> ACTION ITEM
Below are the records; copy each line in which "Serializers" occurs.

Segment Start: THE DATA

(** * SmartRouter and UltimateAI: a shallow embedding of the routing logic

    Source files embedded here:
    - [backend/app/core/router.py]      (TaskType, SmartRouter)
    - [backend/app/models/claude_client.py], [groq_client.py],
      [openai_client.py], [gemini_client.py]  (the [generate] methods)
    - [backend/ultimate_ai.py]          (UltimateAI.generate and helpers)

    Conventions.
    - A Python [str] is a [string]; each [ascii] is one code point in
      U+0000..U+00FF (Latin-1), and [len] is [String.length].
    - A Python [float] is an IEEE-754 binary64 number, i.e. [PrimFloat.float],
      so [0.5 + 0.2] below rounds exactly as it does in CPython.
    - A Python [int] is a [Z]. *)

From Stdlib Require Import ZArith List String Ascii Bool Lia PrimFloat.
Import ListNotations.
Set Warnings "-inexact-float".
Local Open Scope string_scope.
Local Open Scope Z_scope.

(** ** Python string primitives *)

Module PyStr.

(** [str.lower] on one Latin-1 code point: A-Z and the accented capitals
    U+00C0..U+00DE (without the multiplication sign U+00D7) move up by 32. *)
Definition lower_char (c : ascii) : ascii :=
  let n := nat_of_ascii c in
  if ((65 <=? n) && (n <=? 90))%nat then ascii_of_nat (n + 32)
  else if ((192 <=? n) && (n <=? 222) && negb (n =? 215))%nat
       then ascii_of_nat (n + 32)
  else c.

Fixpoint lower (s : string) : string :=
  match s with
  | EmptyString => EmptyString
  | String c s' => String (lower_char c) (lower s')
  end.

(** [needle in haystack] for strings: substring search. *)
Fixpoint contains (needle haystack : string) : bool :=
  if String.prefix needle haystack then true
  else match haystack with
       | EmptyString => false
       | String _ rest => contains needle rest
       end.

(** [str.isspace] on one Latin-1 code point. *)
Definition is_space (c : ascii) : bool :=
  let n := nat_of_ascii c in
  (((9 <=? n) && (n <=? 13)) || ((28 <=? n) && (n <=? 32))
   || (n =? 133) || (n =? 160))%nat.

(** [len(s.split())]: the number of maximal runs of non-space characters.
    [in_word] tells whether the previous character belonged to a word. *)
Fixpoint count_words (in_word : bool) (s : string) : nat :=
  match s with
  | EmptyString => 0%nat
  | String c rest =>
      if is_space c then count_words false rest
      else if in_word then count_words true rest
      else S (count_words true rest)
  end.

Definition split_len (s : string) : Z := Z.of_nat (count_words false s).

Definition len (s : string) : Z := Z.of_nat (String.length s).

(** [any(k in s for k in keywords)] *)
Definition any_in (keywords : list string) (s : string) : bool :=
  existsb (fun k => contains k s) keywords.

Definition nl : string := String (ascii_of_nat 10) EmptyString.

End PyStr.

(** ** Exceptions and the state-and-exception monad

    Every [except] clause of the embedded code is [except Exception], and the
    only thing a handler reads from the exception is [str(e)].  The model
    covers instances of [Exception]; interpreter signals that derive from
    [BaseException] only (such as [KeyboardInterrupt]) are not represented. *)

Inductive exn : Type :=
| ValueError (msg : string)
| KeyError (key : string)
| IndexError (msg : string)
| JSONDecodeError (msg : string)
| RecursionError (msg : string)
| Exception (msg : string).

(** [str(e)]; a [KeyError] prints the [repr] of its key. *)
Definition str_exn (e : exn) : string :=
  match e with
  | ValueError m | IndexError m | JSONDecodeError m | RecursionError m
  | Exception m => m
  | KeyError k => "'" ++ k ++ "'"
  end.

Inductive res (A : Type) : Type :=
| Ret (a : A)
| Raise (e : exn).
Arguments Ret {A} a.
Arguments Raise {A} e.

(** Computations over a world [W] (the remote services) that may raise. *)
Definition M (W A : Type) : Type := W -> res A * W.

Definition ret {W A} (a : A) : M W A := fun w => (Ret a, w).

Definition raise {W A} (e : exn) : M W A := fun w => (Raise e, w).

Definition bind {W A B} (m : M W A) (k : A -> M W B) : M W B :=
  fun w => match m w with
           | (Ret a, w') => k a w'
           | (Raise e, w') => (Raise e, w')
           end.

(** [try: m  except Exception as e: h e] *)
Definition try_except {W A} (m : M W A) (h : exn -> M W A) : M W A :=
  fun w => match m w with
           | (Ret a, w') => (Ret a, w')
           | (Raise e, w') => h e w'
           end.

Declare Scope py_scope.
Delimit Scope py_scope with py.
Notation "x <- m ;; k" := (bind m (fun x => k))
  (at level 61, m at next level, right associativity) : py_scope.

(** [d[key]] on a dict field that may be absent. *)
Definition getitem {W A} (key : string) (field : option A) : M W A :=
  match field with
  | Some v => ret v
  | None => raise (KeyError key)
  end.

(** [d.get(key, default)] *)
Definition get_default {A} (field : option A) (default : A) : A :=
  match field with Some v => v | None => default end.

(** ** TaskType *)

Inductive TaskType : Type :=
| CREATIVE_UI | CODE_GENERATION | ARCHITECTURE | DEBUGGING | FAST_SIMPLE
| MULTIMODAL | MODELING_3D | PLANNING | REFACTORING.

Definition TaskType_value (t : TaskType) : string :=
  match t with
  | CREATIVE_UI => "creative_ui"
  | CODE_GENERATION => "code_generation"
  | ARCHITECTURE => "architecture"
  | DEBUGGING => "debugging"
  | FAST_SIMPLE => "fast_simple"
  | MULTIMODAL => "multimodal"
  | MODELING_3D => "3d_modeling"
  | PLANNING => "planning"
  | REFACTORING => "refactoring"
  end.

Definition all_task_types : list TaskType :=
  [CREATIVE_UI; CODE_GENERATION; ARCHITECTURE; DEBUGGING; FAST_SIMPLE;
   MULTIMODAL; MODELING_3D; PLANNING; REFACTORING].

(** ** SmartRouter.classify_task *)

Module Keywords.
Definition creative_ui : list string :=
  ["design"; "ui"; "ux"; "interface"; "layout"; "styling";
   "beautiful"; "modern"; "responsive"; "frontend"].
Definition modeling_3d : list string :=
  ["3d"; "blender"; "unity"; "model"; "animation"; "game"].
Definition multimodal : list string :=
  ["image"; "picture"; "visual"; "screenshot"; "diagram"].
Definition architecture : list string :=
  ["architecture"; "structure"; "design pattern"; "scalable";
   "system design"; "database schema"].
Definition debugging : list string :=
  ["debug"; "fix"; "error"; "bug"; "issue"; "problem";
   "not working"; "broken"].
Definition planning : list string :=
  ["plan"; "breakdown"; "steps"; "how to"; "implement";
   "build"; "create project"].
Definition refactoring : list string :=
  ["refactor"; "improve"; "optimize"; "clean"; "rewrite"].
Definition fast_simple : list string :=
  ["simple"; "basic"; "quick"; "small"].
End Keywords.

Definition classify_task (prompt : string) : TaskType :=
  let prompt_lower := PyStr.lower prompt in
  if PyStr.any_in Keywords.creative_ui prompt_lower then CREATIVE_UI
  else if PyStr.any_in Keywords.modeling_3d prompt_lower then MODELING_3D
  else if PyStr.any_in Keywords.multimodal prompt_lower then MULTIMODAL
  else if PyStr.any_in Keywords.architecture prompt_lower then ARCHITECTURE
  else if PyStr.any_in Keywords.debugging prompt_lower then DEBUGGING
  else if PyStr.any_in Keywords.planning prompt_lower then PLANNING
  else if PyStr.any_in Keywords.refactoring prompt_lower then REFACTORING
  else if (PyStr.split_len prompt <? 20)
          && PyStr.any_in Keywords.fast_simple prompt_lower then FAST_SIMPLE
  else CODE_GENERATION.

(** The classifier as the specification words it: a priority table of
    (category, keyword set, extra condition on the raw prompt), scanned in
    order; the first row that matches wins, and no match gives the default. *)
Definition priority_table : list (TaskType * list string * (string -> bool)) :=
  [ (CREATIVE_UI, Keywords.creative_ui, fun _ => true);
    (MODELING_3D, Keywords.modeling_3d, fun _ => true);
    (MULTIMODAL,  Keywords.multimodal,  fun _ => true);
    (ARCHITECTURE, Keywords.architecture, fun _ => true);
    (DEBUGGING,   Keywords.debugging,   fun _ => true);
    (PLANNING,    Keywords.planning,    fun _ => true);
    (REFACTORING, Keywords.refactoring, fun _ => true);
    (FAST_SIMPLE, Keywords.fast_simple, fun p => PyStr.split_len p <? 20) ].

Definition row_matches (prompt : string)
    (row : TaskType * list string * (string -> bool)) : bool :=
  let '(_, keywords, extra) := row in
  extra prompt && PyStr.any_in keywords (PyStr.lower prompt).

Definition classify_spec (prompt : string) : TaskType :=
  match find (row_matches prompt) priority_table with
  | Some (category, _, _) => category
  | None => CODE_GENERATION
  end.

(** ** Generation results (the dicts returned by the adapters) *)

(** The [usage] dict: token counters by name. *)
Definition Usage := list (string * Z).

(** A result dict.  [success] is set by every producer; any other field is
    [None] when its key is absent from the dict. *)
Record GenResult := mkGenResult {
  g_success : bool;
  g_content : option string;
  g_model   : option string;
  g_usage   : option Usage;
  g_error   : option string
}.
(** X20. The tags of an analysis survive their storage as text: what
    [get_ai_suggested_tags_list] reads from [','.join(suggested_tags)] is
    the list of the suggested tags that are not empty, in their order,
    whatever the gateway answers. *)
Theorem suggested_tags_survive_storage
        (self : TaskAnalyzer.TaskAnalyzer) (task_title task_description : string)
        (context_entries : option (list ContextProcessor.Context))
        (existing_categories : option (list string))
        (current_workload : Z) (w : World) :
  exists a w',
    TaskAnalyzer.get_comprehensive_task_analysis
      set_order str_title self task_title task_description
      context_entries existing_categories current_workload w = (Ok a, w')
    /\ Serializers.get_tags_list (Serializers.ai_suggested_tags a)
       = List.filter nonempty (TaskAnalyzer.suggested_tags a).
Proof.
  destruct (comprehensive_steps
              self task_title task_description context_entries
              existing_categories current_workload w)
    as (q & w1 & tags & w3 & w4 & a & w' & _ & Ht & Ha & _ & Hs).
  exists a, w'. split; [exact Ha|].
  unfold Serializers.ai_suggested_tags. rewrite Hs.
  destruct (suggested_tags_storable _ _ _ _ _ _ Ht) as [Hne Hall].
  now apply get_tags_list_join.
Qed.

End Analysis.

Lemma priority_level_is_high_witness :
  lm_failed (lm_studio Examples.offline (length (requests Examples.offline))
               (TaskAnalyzer.priority_prompt "URGENT: fix this today" "now" None)
               100)
  /\ exists a w',
      TaskAnalyzer.get_comprehensive_task_analysis
        elements (fun s => s) Examples.analyzer
        "URGENT: fix this today" "now" None None 0 Examples.offline
      = (Ok a, w')
      /\ TaskAnalyzer.priority_score a = lit 0.7
      /\ Views._get_priority_level (TaskAnalyzer.priority_score a) = "HIGH".
Proof.
  split; [exact I|].
  exact (priority_level_is_high_when_down
           elements (fun s => s) Examples.no_key
           "URGENT: fix this today" "now" None None 0 Examples.offline I).
Defined.

Section Interpreter.
Variable set_order : gset string -> list string.
Variable json_loads : string -> Json.loads_result.

(** X21. With the primary endpoint down, the gateway answers "0.7" to
    the prompt of [process_context_entry] for every content, because the
    prompt itself contains "Priority level": the AI analysis of every
    entry is what [json.loads] makes of the text "0.7". *)
Theorem context_analysis_when_down
        (client : AIClient.AIClient) (content source_type : string) (w : World) :
  lm_failed (lm_studio w (length (requests w))
                       (ContextProcessor.ai_prompt content source_type) 500) ->
  exists insights w',
    ContextProcessor.process_context_entry
      set_order json_loads
      (ContextProcessor.__init__ (Gateway.of_client client))
      content source_type w
    = (Ok insights, w')
    /\ ContextProcessor.i_ai_analysis insights
       = match json_loads "0.7" with
         | Json.Parsed v => ContextProcessor.ai_insights v
         | Json.JSONDecodeError _ => ContextProcessor.raw_response "0.7"
         | Json.OtherError e => ContextProcessor.error e
         end.
Proof.
  intros Hf.
  destruct (TaskExtras.down_answer
              client (ContextProcessor.ai_prompt content source_type) 500 w Hf)
    as (w1 & H1).
  { left. unfold fallback_string. rewrite ai_prompt_mentions_priority.
    discriminate. }
  unfold fallback_string in H1. rewrite ai_prompt_mentions_priority in H1.
  unfold ContextProcessor.process_context_entry. run_unfold.
  cbn [Gateway.analyze_with_ai ContextProcessor.ai_client
         ContextProcessor.__init__ Gateway.of_client].
  rewrite H1.
  destruct (json_loads "0.7"); eexists _, w1; split; reflexivity.
Qed.

(** Python's [list(s)] lists the elements of the set [s], each once. *)
Hypothesis set_order_elements : forall s, set_order s ≡ₚ elements s.

(** X22. What [perform_create] stores is read back unchanged by the
    loop that prepares the context data: the content, the keywords of
    [extract_keywords] through their comma-separated text, the urgency
    level; and the sentiment score, except that a score of 0 is read back
    as 0.5. *)
Theorem stored_insights_are_read_back
        (processor : ContextProcessor.ContextProcessor)
        (context_entry : Views.ContextEntry) (w : World) :
  let text := Views.content context_entry in
  exists row w',
    Views.perform_create set_order json_loads processor context_entry w
    = (Ok row, w')
    /\ Views.context_data [row]
       = [ {| ContextProcessor.content := Some text;
              ContextProcessor.keywords :=
                Some (ContextProcessor.extract_keywords set_order text);
              ContextProcessor.urgency_level :=
                Some (ContextProcessor._calculate_urgency text);
              ContextProcessor.sentiment_score :=
                Some (if Qeq_bool (ContextProcessor.analyze_sentiment text) 0
                      then lit 0.5
                      else ContextProcessor.analyze_sentiment text) |} ].
Proof.
  intros text. unfold Views.perform_create. run_unfold.
  unfold ContextProcessor.process_context_entry. run_unfold.
  fold text.
  assert (Hks : match join "," (ContextProcessor.extract_keywords set_order text) with
                | EmptyString => []
                | String _ _ as k => split_on "," k
                end = ContextProcessor.extract_keywords set_order text).
  { destruct (FeatureExtras.extract_keywords_words
                set_order set_order_elements text) as (_ & _ & Hk & _).
    destruct (ContextProcessor.extract_keywords set_order text) as [|k ks] eqn:E;
      [reflexivity|].
    destruct (join "," (k :: ks)) eqn:Ej.
    - apply join_empty in Ej as [-> _].
      destruct (Hk EmptyString) as (_ & Hlen & _); [now left|].
      simpl in Hlen. lia.
    - rewrite <- Ej. apply split_on_join; [discriminate|].
      apply List.Forall_forall. intros x Hx.
      apply word_chars_comma_free. now apply Hk. }
  destruct (Gateway.analyze_with_ai _ _ _ w) as [[ai_response | e] w1];
    [destruct (json_loads ai_response)|];
    eexists _, w1; (split; [reflexivity|]);
    unfold Views.context_data;
    cbn -[join split_on ContextProcessor.extract_keywords
          ContextProcessor.analyze_sentiment
          ContextProcessor._calculate_urgency lit Qeq_bool];
    now rewrite Hks.
Qed.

Segment End: THE DATA

> REPLY
    /\ Serializers.get_tags_list (Serializers.ai_suggested_tags a)
  unfold Serializers.ai_suggested_tags. rewrite Hs.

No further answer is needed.